» Your instructions
Where the string "false" occurs in a line of the data below, that line should be copied.

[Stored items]
(** The pattern of a group and its closing parenthesis. *)
Definition group_body : M Disjunction :=
  d ← disjunction;
  _ ← lex (expect ")");
  mret d.

Definition parse_named_group (left_paren_pos : Z) : M Term :=
  name_start_pos ← lex pos;
  name ← lex parse_identifier;
  _ ← lex (expect ">");
  index ← new_capture_group left_paren_pos (Some name);
  _ ← modify (add_group_name name index);
  in_scope ← gets (fun p => bool_decide (name ∈ rp_current_names p));
  if (in_scope : bool) then lex (error name_start_pos DuplicateCaptureGroupName)
  else
    _ ← modify (enter_scope name);
    d ← group_body;
    e ← gets rp_env;
    if negb (parse_named_capture_groups e)
    then p ← lex pos; lex (error p NamedCaptureGroupEncountered)
    else mret (CaptureGroupTerm (Some name) index d).

Definition lookaround (is_ahead is_positive : bool) : M Term :=
  _ ← lex advance;
  d ← group_body;
  mret (LookaroundTerm is_ahead is_positive d).

Definition parse_group : M Term :=
  _ ← lex advance;
  left_paren_pos ← lex pos;
  question ← lex (eat "?");
  if (question : bool) then
    c ← lex current;
    if c =? ch ":" then _ ← lex advance; d ← group_body; mret (AnonymousGroupTerm d 0 0)
    else if c =? ch "=" then lookaround true true
    else if c =? ch "!" then lookaround true false
    else if c =? ch "<" then
      _ ← lex advance;
      c ← lex current;
      if c =? ch "=" then lookaround false true
      else if c =? ch "!" then lookaround false false
      else parse_named_group left_paren_pos
    else if one_of "ism-" c then
      '(positive_modifiers, negative_modifiers) ← lex parse_group_modifiers;
      d ← group_body;
      mret (AnonymousGroupTerm d positive_modifiers negative_modifiers)
    else lex unexpected_here
  else
    index ← new_capture_group left_paren_pos None;
    d ← group_body;
    mret (CaptureGroupTerm None index d).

» Response to the task
    else if c =? ch "!" then lookaround true false
      if c =? ch "=" then lookaround false true
      else if c =? ch "!" then lookaround false false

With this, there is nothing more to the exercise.